To Shoot Hard Labour veers from your traditional slave narrative in that it begins in 1834 – the year slavery legally ended in the English speaking Caribbean, with the four year apprenticeship – Antigua, which opted for full emancipation in 1834, was an exception. I, therefore, describe it as a post-slavery narrative. Its central theme, beginning with Papa Sammy’s ancestor Rachael’s long walk across Antigua to re-connect with the daughter (Minty) sold off years before, is the quest for freedom, life, humanity in a world determined to keep Black people underfoot. “Only when they find Minty they really believe that slavery was all over for sure.” (p. 32) But not without scars, “Minty had a brand on she hand.” (p. 32)
The book is a stark reminder that the legal end of slavery did not mean its end in practice. In some ways, even in a country, politically independent since 1981, with Black leaders and a majority Black population, the struggle for true self-actualization continues. The ways in which the struggle continues and in which they have been brought in to sharp focus in 2020, the year of the COVID-19 global pandemic and the globally resonant Black Lives Matter uprising sparked in North America/the US, and the economic and social quakes sparked by both, is more heavy lifting than this piece can do.
But let’s talk about this book though.
I covered a lot of ground in the 13th installment of my CREATIVE SPACE column of 2020 (SAY THEIR NAME: IN MEMORIAM) in which I wrote about To Shoot Hard Labour by telling the stories of some of the people beaten, raped, and killed, casualties of anti-Blackness post-slavery in Antigua, as well as some of the unsung freedom fighters (labour rights activists).
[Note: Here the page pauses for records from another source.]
(* ===== verification/RuleSpec.v ===== *)
(** * An abstract specification of the rule dialer (spec 4.4, 5, 8.1, 8.2)

    The contract of [rule.Dialer] without its snapshots: the configured
    rules in order and the history of DNS answers [(domain, ip)] seen
    so far.  A host is routed to the first rule whose patterns match it
    (a name), or whose configured IPs or CIDRs or learned addresses
    contain it (an IPv4 literal); the default dialer otherwise.  An
    address is learned by a rule when the answer's domain matches one of
    the rule's patterns.

    [Refines mk def rd A] relates a concrete [RuleDialer] to an
    abstract state: the rules are the configured ones in order, each
    with the dialer [mk] builds for it and with the IP set "configured
    addresses plus the addresses of the answers it owns"; the default
    dialer is [def].  The concrete operations refine the abstract ones:
    [NewRuleDialer] starts from the empty history, [AddDomainIP] is the
    abstract [learn] step, [Check] is a stutter step that only starts
    the dialers, and [route] and [Dialer] compute the abstract routing.
    So whatever snapshots a reader sees, it routes as the abstract
    specification of the history published so far. *)

From stdpp Require Import sets gmap.
From S2P Require Import Prelude.
From S2P Require Import Strategy.
From S2P Require Import Rule.
Set Warnings "-clear-no-such-hyp".

Module RuleSpec.
Import Strategy Rule RuleFacts.

Record Spec : Type := mkSpec {
  sp_rules : list RuleConf;
  sp_learned : list (string * string);
}.

Definition owns_conf (rc : RuleConf) (d : string) : bool :=
  existsb (fun pat => domain_matches pat d) (rc_domain rc).

(** [host] was learned by [rc]: an answer for a domain [rc] owns
    resolved to it. *)
Definition learned_by (rc : RuleConf) (L : list (string * string)) (host : string) : bool :=
  existsb (fun '(d, ip) => String.eqb ip host && owns_conf rc d) L.

Definition spec_matches (rc : RuleConf) (L : list (string * string)) (host : string) : bool :=
  match parse_ipv4 host with
  | Some ip =>
      bool_decide (host ∈ rc_ip rc) || learned_by rc L host
      || existsb (fun c => cidr_contains c ip) (omap parse_cidr (rc_cidr rc))
  | None => owns_conf rc host
  end.

Definition spec_route (A : Spec) (host : string) : Route :=
  match list_find (fun rc => spec_matches rc (sp_learned A) host = true) (sp_rules A) with
  | Some (i, _) => RouteRule i
  | None => RouteDefault
  end.

Definition spec_Dialer (mk : RuleConf -> StrategyDialer) (def : StrategyDialer) (A : Spec)
  (host : string) : StrategyDialer :=
  match spec_route A host with
  | RouteRule i => default def (mk <$> sp_rules A !! i)
  | RouteDefault => def
  end.

Definition spec_learn (A : Spec) (d ip : string) : Spec :=
  mkSpec (sp_rules A) ((d, ip) :: sp_learned A).

(** An answer resolving [d] to [ips], one address at a time. *)
Definition spec_answer (A : Spec) (d : string) (ips : list string) : Spec :=
  foldl (fun A ip => spec_learn A d ip) A ips.

(** ** The refinement relation *)

Definition learned_ips (rc : RuleConf) (L : list (string * string)) : gset string :=
  list_to_set (rc_ip rc) ∪ list_to_set (omap (fun '(d, ip) => if owns_conf rc d then Some ip else None) L).

(** The routing state of a rule is that of [rc] after the answers [L]. *)
Definition rule_routes (L : list (string * string)) (r : Rule) (rc : RuleConf) : Prop :=
  r_conf r = rc /\ r_ips r = learned_ips rc L /\ r_cidrs r = omap parse_cidr (rc_cidr rc).

(** A rule dialer routes as [A], whatever the state of its strategy
    dialers. *)
Definition RoutesAs (rd : RuleDialer) (A : Spec) : Prop :=
  Forall2 (rule_routes (sp_learned A)) (rd_rules rd) (sp_rules A).

Definition rule_refines (mk : RuleConf -> StrategyDialer) (L : list (string * string))
  (r : Rule) (rc : RuleConf) : Prop :=
  r_conf r = rc /\ r_dialer r = mk rc /\ r_ips r = learned_ips rc L /\
  r_cidrs r = omap parse_cidr (rc_cidr rc).

Definition Refines (mk : RuleConf -> StrategyDialer) (def : StrategyDialer)
  (rd : RuleDialer) (A : Spec) : Prop :=
  rd_default rd = def /\ Forall2 (rule_refines mk (sp_learned A)) (rd_rules rd) (sp_rules A).

End RuleSpec.

Module RuleSpecFacts.
Import Strategy Rule RuleFacts RuleSpec.

Lemma elem_of_learned rc L h :
  h ∈ (list_to_set (omap (fun '(d, ip) => if owns_conf rc d then Some ip else None) L) : gset string)
  <-> learned_by rc L h = true.
Proof.
  induction L as [|[d ip] L IH]; cbn; [set_solver|].
  destruct (owns_conf rc d); cbn;
    rewrite ?elem_of_union, ?elem_of_singleton, IH, orb_true_iff, ?andb_true_r, ?andb_false_r,
      ?String.eqb_eq; naive_solver.
Qed.

Lemma elem_of_learned_ips rc L h :
  h ∈ learned_ips rc L <-> h ∈ rc_ip rc \/ learned_by rc L h = true.
Proof. unfold learned_ips. by rewrite elem_of_union, elem_of_list_to_set, elem_of_learned. Qed.

Lemma rule_matches_routes L r rc h :
  rule_routes L r rc -> rule_matches r h = spec_matches rc L h.
Proof.
  intros (<- & Hips & Hc). unfold rule_matches, spec_matches.
  destruct (parse_ipv4 h); [|done]. rewrite Hips, Hc. f_equal.
  apply Bool.eq_iff_eq_true. rewrite orb_true_iff, !bool_decide_eq_true, elem_of_learned_ips. tauto.
Qed.

Lemma Refines_RoutesAs mk def rd A : Refines mk def rd A -> RoutesAs rd A.
Proof.
  intros [_ HF]. eapply Forall2_impl; [exact HF|]. by intros r rc (? & _ & ? & ?).
Qed.

(** The concrete first-match routing computes the abstract one. *)
Lemma route_RoutesAs rd A h : RoutesAs rd A -> route rd h = spec_route A h.
Proof.
  intros HF. rewrite route_index. unfold spec_route.
  erewrite (list_find_Forall2 _ _ (fun rc => spec_matches rc (sp_learned A) h = true)); [| exact HF |].
  - by destruct (list_find _ (sp_rules A)) as [[]|].
  - intros r rc Hr. by rewrite (rule_matches_routes _ _ _ h Hr).
Qed.

Lemma route_refines mk def rd A h : Refines mk def rd A -> route rd h = spec_route A h.
Proof. intros HR. by apply route_RoutesAs, (Refines_RoutesAs mk def). Qed.

Lemma Dialer_refines mk def rd A h : Refines mk def rd A -> Dialer rd h = spec_Dialer mk def A h.
Proof.
  intros HR. unfold Dialer, spec_Dialer. rewrite (route_refines _ _ _ _ h HR).
  destruct HR as [-> HF]. destruct (spec_route A h) as [i|]; [|done].
  pose proof (proj1 (Forall2_lookup _ _ _) HF i) as Hi.
  destruct Hi as [r rc (_ & Hm & _)|]; cbn; [by rewrite Hm | done].
Qed.

(** [NewRuleDialer] starts from the empty history. *)
Lemma Refines_new confs def :
  Refines (fun rc => NewStrategyDialer (rc_forward rc) (rc_strategy rc)) def
    (NewRuleDialer confs def) (mkSpec confs []).
Proof.
  split; [done|]. cbn. induction confs as [|rc confs IH]; constructor; [|done].
  unfold rule_refines, NewRule, learned_ips; cbn. by rewrite union_empty_r_L.
Qed.

(** [Check] is a stutter step: it starts the dialers and changes no
    routing state. *)
Lemma Refines_Check mk def rd A :
  Refines mk def rd A -> Refines (fun rc => StartChecks (mk rc)) (StartChecks def) (Check rd) A.
Proof.
  intros [Hd HF]. split; [by cbn; rewrite Hd|]. cbn. apply Forall2_fmap_l.
  eapply Forall2_impl; [done|]. intros r rc (? & Hm & ? & ?). unfold compose, rule_refines; cbn.
  by rewrite Hm.
Qed.

(** A rule learns [(d, ip)] as the abstract history does. *)
Lemma learn_routes L r d ip :
  r_ips r = learned_ips (r_conf r) L -> r_ips (learn d ip r) = learned_ips (r_conf r) ((d, ip) :: L).
Proof.
  intros Hi. unfold learn, learned_ips. change (owns r d) with (owns_conf (r_conf r) d).
  cbn [omap]. destruct (owns_conf (r_conf r) d) eqn:Ho; cbn; rewrite Hi; unfold learned_ips;
    cbv beta iota; rewrite Ho; set_solver.
Qed.

(** [AddDomainIP] refines the abstract [learn] step. *)
Lemma Refines_AddDomainIP mk def rd A d ip :
  Refines mk def rd A -> Refines mk def (AddDomainIP rd d ip) (spec_learn A d ip).
Proof.
  intros [Hd HF]. split; [done|]. rewrite AddDomainIP_rules. cbn. apply Forall2_fmap_l.
  eapply Forall2_impl; [done|]. intros r rc (<- & Hm & Hi & Hc).
  unfold compose, rule_refines. rewrite learn_conf, learn_dialer, (learn_routes _ _ _ _ Hi).
  repeat split; [done|]. unfold learn. by destruct (owns r d).
Qed.

Lemma RoutesAs_AddDomainIP rd A d ip :
  RoutesAs rd A -> RoutesAs (AddDomainIP rd d ip) (spec_learn A d ip).
Proof.
  intros HF. unfold RoutesAs. rewrite AddDomainIP_rules. cbn. apply Forall2_fmap_l.
  eapply Forall2_impl; [done|]. intros r rc (<- & Hi & Hc).
  unfold compose, rule_routes. rewrite learn_conf, (learn_routes _ _ _ _ Hi).
  repeat split. unfold learn. by destruct (owns r d).
Qed.

Lemma RoutesAs_answer rd A d ips :
  RoutesAs rd A -> RoutesAs (foldl (fun rd ip => AddDomainIP rd d ip) rd ips) (spec_answer A d ips).
Proof.
  unfold spec_answer. induction ips as [|ip ips IH] in rd, A |- *; cbn; [done|].
  intros HR. by apply IH, RoutesAs_AddDomainIP.
Qed.

Lemma Refines_answer mk def rd A d ips :
  Refines mk def rd A ->
  Refines mk def (foldl (fun rd ip => AddDomainIP rd d ip) rd ips) (spec_answer A d ips).
Proof.
  unfold spec_answer. induction ips as [|ip ips IH] in rd, A |- *; cbn; [done|].
  intros HR. by apply IH, Refines_AddDomainIP.
Qed.

End RuleSpecFacts.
There is likely to be some overlap, but I’ll try to tread ground not covered there, here. I urge you to read that article as a companion to this one.
As the nation was reminded during a month-long on-air book club discussion of it in which I participated, this book covers a lot in its 100 plus years, and even if you’ve read it before, you’re likely to learn something. And even if you’re not from Antigua, what you learn will be educational and impactful as you consider the arc of human history in general and Black people’s experiences in the New World specifically. The particularity of it makes it more potent, not less.
“Just a little away from the market on Church Street in an open space under a big mahogany tree was the old slave market where the bakkra use to sell our generations. That mahogany tree had hoods and spikes in it. After slavery end, Delos Martin, a Scotchman built a business place just west of it, and that would block the view of the courthouse at the corner of Scotch Row and Church Street…the little hill at the head of the city – the one in a straight line with High and St. Mary’s Streets – was called Gibbet’s Hill. It was the place where the open gallow was built – close to what is now called the Botanical Gardens – but the slaves use to call it Dribbet House.
The open gallows were like the frame of a house. Them gallows would have three or four planks overhead. The slaves used to be tied with rope at the neck or shoulders, around the waist, or any part of the body for that matter. They were then pulled up and tie to the overhead planks, and they would be left there to swing. A portion of food would be left in front of them, but that food was to let the slaves see it and not reach it. They were made to swing there till they dead. Nowadays, when you want to show how harsh you want to deal with somebody, you say ‘Me go kill you’. Back then we use to say ‘Me go gibbet you.’” (p. 95)
A long quote, yes, but hopefully you see what I mean, that you don’t have to know those places to see and hear, in Papa Sammy’s own voice, with the vivid descriptiveness of lived and/or handed down memory, the history being revealed.
For me, the reading comes with a sense of loss and reclaiming, as, though I grew up here and knew the named streets, these places, as described, weren’t known to me. There are stories of numerous places for us to re-discover–from the baobob (or as Papa Sammy called it bear bob) tree (the one on the Freemansville main road), which has the distinction of being near a former market where enslaved people were sold, Stony Hill Gully where enslaved people plotted freedom, in 1736 (enduring public torture and death as a consequence), to the lawlessness and licentiousness of bakkra spaces like Guiana Island and Willoughby Bay.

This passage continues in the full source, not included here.